ステロイドと言えばアトピー性皮膚炎などの治療薬として用いられることの多い副腎皮質ホルモンのひとつです。皮膚炎の治療薬だけではなく抗炎症剤としても使用され、皮膚疾患の多くに処方される薬でもあります。
ただしステロイドには強い副作用があります。使用には注意が必要で、医師の監督外の環境で使うことは基本的には推奨されません。
このステロイドがAGAに対して有効であるというウワサが流れているのですが、それは本当なのでしょうか?
AGA(男性型脱毛症)を頭皮のトラブルととらえ、頭皮に問題があるのであればステロイドが効果があるのではないかと考える方もいるようです。
しかし、これは誤解です。
AGAとは男性ホルモンを原因とする、男性に多発する脱毛症です。その根本的な原因となっている男性ホルモンであるDHTをステロイドでは抑制することができません。
AGAに有効だとされている薬のひとつにプロペシアというものがあります。
プロペシアは前立腺肥大の治療薬として開発されましたが、その副作用として増毛が認められ、本来の用途とは別に発毛剤として改めて開発されたという経緯があります。

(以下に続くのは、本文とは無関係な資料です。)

Fixpoint ParseBytes_loop (fuel : nat) (h : argsSlice) (b : bytes) : option argsSlice :=
  match fuel with
  | O => None
  | S fuel =>
      match next b (last_kv h) with
      | None => Some h
      | Some (kv, b') =>
          let h := set_last kv h in
          ParseBytes_loop fuel (if kv_empty kv then h else AllocArg h) b'
      end
  end.

(** ** The methods of [Args] *)

Definition Reset (a : Args) : Args := MkArgs (cut0 (args a)) (argsbuf a).

(** [None] when the fuel runs out; every call of [next] shortens the input. *)
Definition ParseBytes (a : Args) (b : bytes) : option Args :=
  h ← ParseBytes_loop (S (length b)) (AllocArg (cut0 (args a))) b;
  Some (MkArgs (ReleaseArg h) (argsbuf a)).

Definition Parse (a : Args) (s : bytes) : option Args :=
  ParseBytes (MkArgs (args a) s) s.

Fixpoint AppendBytes_loop (dst : bytes) (l : list ArgsKV) : bytes :=
  match l with
  | [] => dst
  | kv :: l =>
      let dst := AppendQuotedArg dst (Key kv) in
      let dst := if 0 <? zlen (Value kv)
                 then AppendQuotedArg (dst ++ ["="%byte]) (Value kv) else dst in
      let dst := match l with [] => dst | _ => dst ++ ["&"%byte] end in
      AppendBytes_loop dst l
  end.
Definition AppendBytes (a : Args) (dst : bytes) : bytes := AppendBytes_loop dst (live (args a)).

Definition QueryString (a : Args) : bytes * Args :=
  let q := AppendBytes a [] in (q, MkArgs (args a) q).

Definition CopyTo (a dst : Args) : Args :=
  MkArgs (CopyArgs (cut0 (args dst)) (live (args a))) (argsbuf dst).

Definition Del (a : Args) (key : bytes) : Args := MkArgs (DelAllArgs (args a) key) (argsbuf a).
Definition Add (a : Args) (key value : bytes) : Args :=
  MkArgs (AppendArg (args a) key value) (argsbuf a).
Definition Set_ (a : Args) (key value : bytes) : Args :=
  MkArgs (SetArg (args a) key value) (argsbuf a).
Definition Peek (a : Args) (key : bytes) : option bytes := PeekArgStr (live (args a)) key.
Definition PeekMulti (a : Args) (key : bytes) : list bytes :=
  Value <$> filter (λ kv, Key kv = key) (live (args a)).
Definition Has (a : Args) (key : bytes) : bool := hasArg (live (args a)) key.

Inductive argErr := ErrNoArgValue | ErrConv (e : convErr).

Definition GetUint (a : Args) (key : bytes) : Z * option argErr :=
  match Peek a key with
  | None | Some [] => (-1, Some ErrNoArgValue)
  | Some v => let '(n, e) := ParseUint v in (n, ErrConv <$> e)
  end.
Definition GetUintOrZero (a : Args) (key : bytes) : Z :=
  match GetUint a key with (n, None) => n | (_, Some _) => 0 end.
Definition GetBool (a : Args) (key : bytes) : bool :=
  match Peek a key with
  | Some v => (v =b bs "1") || (v =b bs "y") || (v =b bs "yes")
  | None => false
  end.

(** ** What a query string means *)

Fixpoint split_on (c : byte) (b : bytes) : list bytes :=
  match b with
  | [] => [[]]
  | x :: b =>
      if x =b c then [] :: split_on c b
      else match split_on c b with
           | p :: ps => (x :: p) :: ps
           | [] => [[x]]
           end
  end.

Definition pair_of (p : bytes) : ArgsKV :=
  match IndexByte p "="%byte with
  | None => KV (decodeArgAppend [] p) []
  | Some i => KV (decodeArgAppend [] (take i p)) (decodeArgAppend [] (drop (S i) p))
  end.

Definition query_pairs (b : bytes) : list ArgsKV :=
  filter (λ kv, kv_empty kv = false) (pair_of <$> split_on "&"%byte b).

(** ** The parser *)

Lemma split_at (c : byte) (b : bytes) :
  ∃ p t, b = p ++ t ∧ (c ∉ p) ∧ (t = [] ∨ ∃ r, t = c :: r).
Proof.
  destruct (IndexByte b c) as [n|] eqn:E.
  - apply IndexByte_Some in E as [E H]. exists (take n b), (c :: drop (S n) b). eauto.
  - apply IndexByte_None in E. exists b, []. rewrite app_nil_r. eauto.
Qed.

Lemma split_on_nil c p : c ∉ p → split_on c p = [p].
Proof.
  induction p as [|x p IH]; intros Hc; cbn; [done|].
  rewrite bool_decide_eq_false_2 by set_solver. by rewrite IH by set_solver.
Qed.

Lemma split_on_cons c p r : c ∉ p → split_on c (p ++ c :: r) = p :: split_on c r.
Proof.
  induction p as [|x p IH]; intros Hc; cbn.
  - by rewrite bool_decide_eq_true_2.
  - rewrite bool_decide_eq_false_2 by set_solver. by rewrite IH by set_solver.
Qed.

Lemma next_loop_value b pre q t k kv :
  b = pre ++ q ++ t → (k ≤ length pre)%nat → ("&"%byte ∉ q) →
  (t = [] ∨ ∃ r, t = "&"%byte :: r) →
  next_loop b (q ++ t) (length pre) k false kv =
    (KV (Key kv) (decodeArgAppend [] (drop k (pre ++ q))), tail t).
Proof.
  revert pre. induction q as [|c q IH]; intros pre Hb Hk Hq Ht; cbn [app] in *.
  - rewrite app_nil_r. destruct Ht as [->|[r ->]]; cbn [next_loop tail].
    + by rewrite app_nil_r in Hb; subst.
    + subst. rewrite (bool_decide_eq_false_2 ("&"%byte = "="%byte)) by done.
      rewrite bool_decide_eq_true_2 by done. f_equal.
      * do 2 f_equal. rewrite drop_app_le by done. rewrite take_app_le by (rewrite length_drop; lia).
        rewrite firstn_all2; [done|]. rewrite length_drop. lia.
      * rewrite cons_middle, app_assoc. apply drop_app_length'. rewrite length_app. simpl. lia.
  - specialize (IH (pre ++ [c])). rewrite length_app in IH. cbn [length] in IH.
    rewrite <- app_assoc in IH. cbn [app] in IH.
    cbn [next_loop]. rewrite <- app_assoc in IH. cbn [app] in IH.
    replace (length pre + 1)%nat with (S (length pre)) in IH by lia.
    rewrite (bool_decide_eq_false_2 (c = "&"%byte)) by set_solver.
    destruct (c =b "="%byte); apply IH; (done || lia || set_solver).
Qed.

Lemma pair_of_key p : "="%byte ∉ p → pair_of p = KV (decodeArgAppend [] p) [].
Proof. intros H. unfold pair_of. by rewrite (proj2 (IndexByte_None _ _) H). Qed.

Lemma drop_S_app {A} (p q : list A) x : drop (S (length p)) (p ++ x :: q) = q.
Proof. rewrite cons_middle, app_assoc. apply drop_app_length'. rewrite length_app. simpl. lia. Qed.

Lemma pair_of_pair p q :
  "="%byte ∉ p → pair_of (p ++ "="%byte :: q) = KV (decodeArgAppend [] p) (decodeArgAppend [] q).
Proof.
  intros H. unfold pair_of. rewrite IndexByte_app by done.
  by rewrite take_app_length, drop_S_app.
Qed.

Lemma next_loop_key b pre q t k kv :
  b = pre ++ q ++ t → ("="%byte ∉ pre) → ("&"%byte ∉ q) → (t = [] ∨ ∃ r, t = "&"%byte :: r) →
  next_loop b (q ++ t) (length pre) k true kv = (pair_of (pre ++ q), tail t).
Proof.
  revert pre k kv. induction q as [|c q IH]; intros pre k kv Hb He Hq Ht; cbn [app] in *.
  - rewrite app_nil_r, pair_of_key by done.
    destruct Ht as [->|[r ->]]; cbn [next_loop tail]; subst.
    + by rewrite app_nil_r.
    + rewrite (bool_decide_eq_false_2 ("&"%byte = "="%byte)) by done.
      rewrite bool_decide_eq_true_2 by done. by rewrite take_app_length, drop_S_app.
  - cbn [next_loop].
    rewrite (bool_decide_eq_false_2 (c = "&"%byte)) by set_solver.
    destruct (c =b "="%byte) eqn:Ec; bdec.
    + subst c. rewrite pair_of_pair by done.
      pose proof (next_loop_value b (pre ++ ["="%byte]) q t (S (length pre))
        (KV (decodeArgAppend [] (take (length pre) b)) (Value kv))) as Hn.
      rewrite length_app, <- app_assoc in Hn. cbn [length app] in Hn.
      replace (length pre + 1)%nat with (S (length pre)) in Hn by lia.
      rewrite Hn; [|done|lia|set_solver|done]. cbn [Key]. subst b.
      rewrite take_app_length, <- app_assoc. cbn [app]. by rewrite drop_S_app.
    + specialize (IH (pre ++ [c]) k kv). rewrite length_app, <- !app_assoc in IH.
      cbn [length app] in IH. replace (length pre + 1)%nat with (S (length pre)) in IH by lia.
      apply IH; [done|set_solver|set_solver|done].
Qed.

Lemma next_spec p t kv :
  p ++ t ≠ [] → ("&"%byte ∉ p) → (t = [] ∨ ∃ r, t = "&"%byte :: r) →
  next (p ++ t) kv = Some (pair_of p, tail t).
Proof.
  intros Hne Hp Ht. unfold next. rewrite (proj2 (Z.eqb_neq _ _)) by (by rewrite zlen_0).
  f_equal. apply (next_loop_key (p ++ t) [] p t 0 kv); [done|set_solver|done|done].
Qed.

Lemma query_pairs_nil : query_pairs [] = [].
Proof. done. Qed.

Lemma query_pairs_step p t :
  ("&"%byte ∉ p) → (t = [] ∨ ∃ r, t = "&"%byte :: r) →
  query_pairs (p ++ t) =
    (if kv_empty (pair_of p) then [] else [pair_of p]) ++ query_pairs (tail t).
Proof.
  intros Hp Ht. destruct Ht as [->|[r ->]]; cbn [tail].
  - rewrite app_nil_r, query_pairs_nil, app_nil_r. unfold query_pairs.
    rewrite split_on_nil, fmap_cons by done.
    destruct (kv_empty (pair_of p)) eqn:E.
    + rewrite filter_cons_False by congruence. done.
    + rewrite filter_cons_True by done. done.
  - unfold query_pairs. rewrite split_on_cons, fmap_cons by done.
    destruct (kv_empty (pair_of p)) eqn:E.
    + by rewrite filter_cons_False by congruence.
    + by rewrite filter_cons_True by done.
Qed.

Lemma AllocArg_live h : ∃ kv sp, AllocArg h = ArgsSlice (live h ++ [kv]) sp.
Proof. unfold AllocArg. destruct (spare h); eauto. Qed.

Lemma ParseBytes_loop_spec fuel l kv sp b :
  (length b < fuel)%nat →
  ∃ kv' sp', ParseBytes_loop fuel (ArgsSlice (l ++ [kv]) sp) b =
    Some (ArgsSlice (l ++ query_pairs b ++ [kv']) sp').
Proof.
  revert l kv sp b. induction fuel as [|fuel IH]; intros l kv sp b Hf; [lia|].
  cbn [ParseBytes_loop]. destruct (decide (b = [])) as [->|Hne].
  { exists kv, sp. done. }
  destruct (split_at "&"%byte b) as (p & t & -> & Hp & Ht).
  unfold last_kv. cbn [live]. rewrite last_last, (next_spec p t kv Hne Hp Ht).
  unfold set_last. cbn [live spare]. rewrite removelast_last, query_pairs_step by done.
  assert (length (tail t) < fuel)%nat as Hf'.
  { rewrite length_app in Hf. destruct Ht as [->|[r ->]]; cbn in *; [destruct p; [done|cbn in Hf; lia]|lia]. }
  destruct (kv_empty (pair_of p)); [by apply IH|].
  destruct (AllocArg_live (ArgsSlice (l ++ [pair_of p]) sp)) as (kv1 & sp1 & ->). cbn [live].
  destruct (IH (l ++ [pair_of p]) kv1 sp1 (tail t) Hf') as (kv2 & sp2 & ->).
  exists kv2, sp2. by rewrite <- !app_assoc.
Qed.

AGAにステロイドが有効であるというのはこのプロペシアにステロイドが配合されているという誤情報が出回ってしまったことに原因があるようです。
これもまた誤情報であり、プロペシアにはそもそもステロイドは含有されていません。
男性ホルモンの作用であるAGAに対してステロイドが使用されることはまずありませんが、薄毛や脱毛にステロイドが効果を発揮するケースもあります。
ステロイドは免疫を抑制する働きがあり、自己免疫疾患による脱毛などに対しては効果があるケースも認められるからです。
ただしこれは医師の監視のもとに行われる治療であり、医学的知識のない個人が行っていいものではありません。最悪のケースとしては頭皮や毛根に不可逆なダメージを負い、発毛の可能性が完全に絶たれてしまう場合もあります。
前述の通り、ステロイドは皮膚炎などに対しては有効な成分を多く含んでいますが、同時に強烈な副作用を持つものでもあります。
どうしても必要なときにはとても助けになってくれる薬ではありますが、できる限り使用を避けることが勧められてもいます。
いくら薄毛が気になるといってもインターネット上などの不確かな情報に惑わされて、不必要な薬品を摂取してしまうことなどのないように気を付けたいものですね。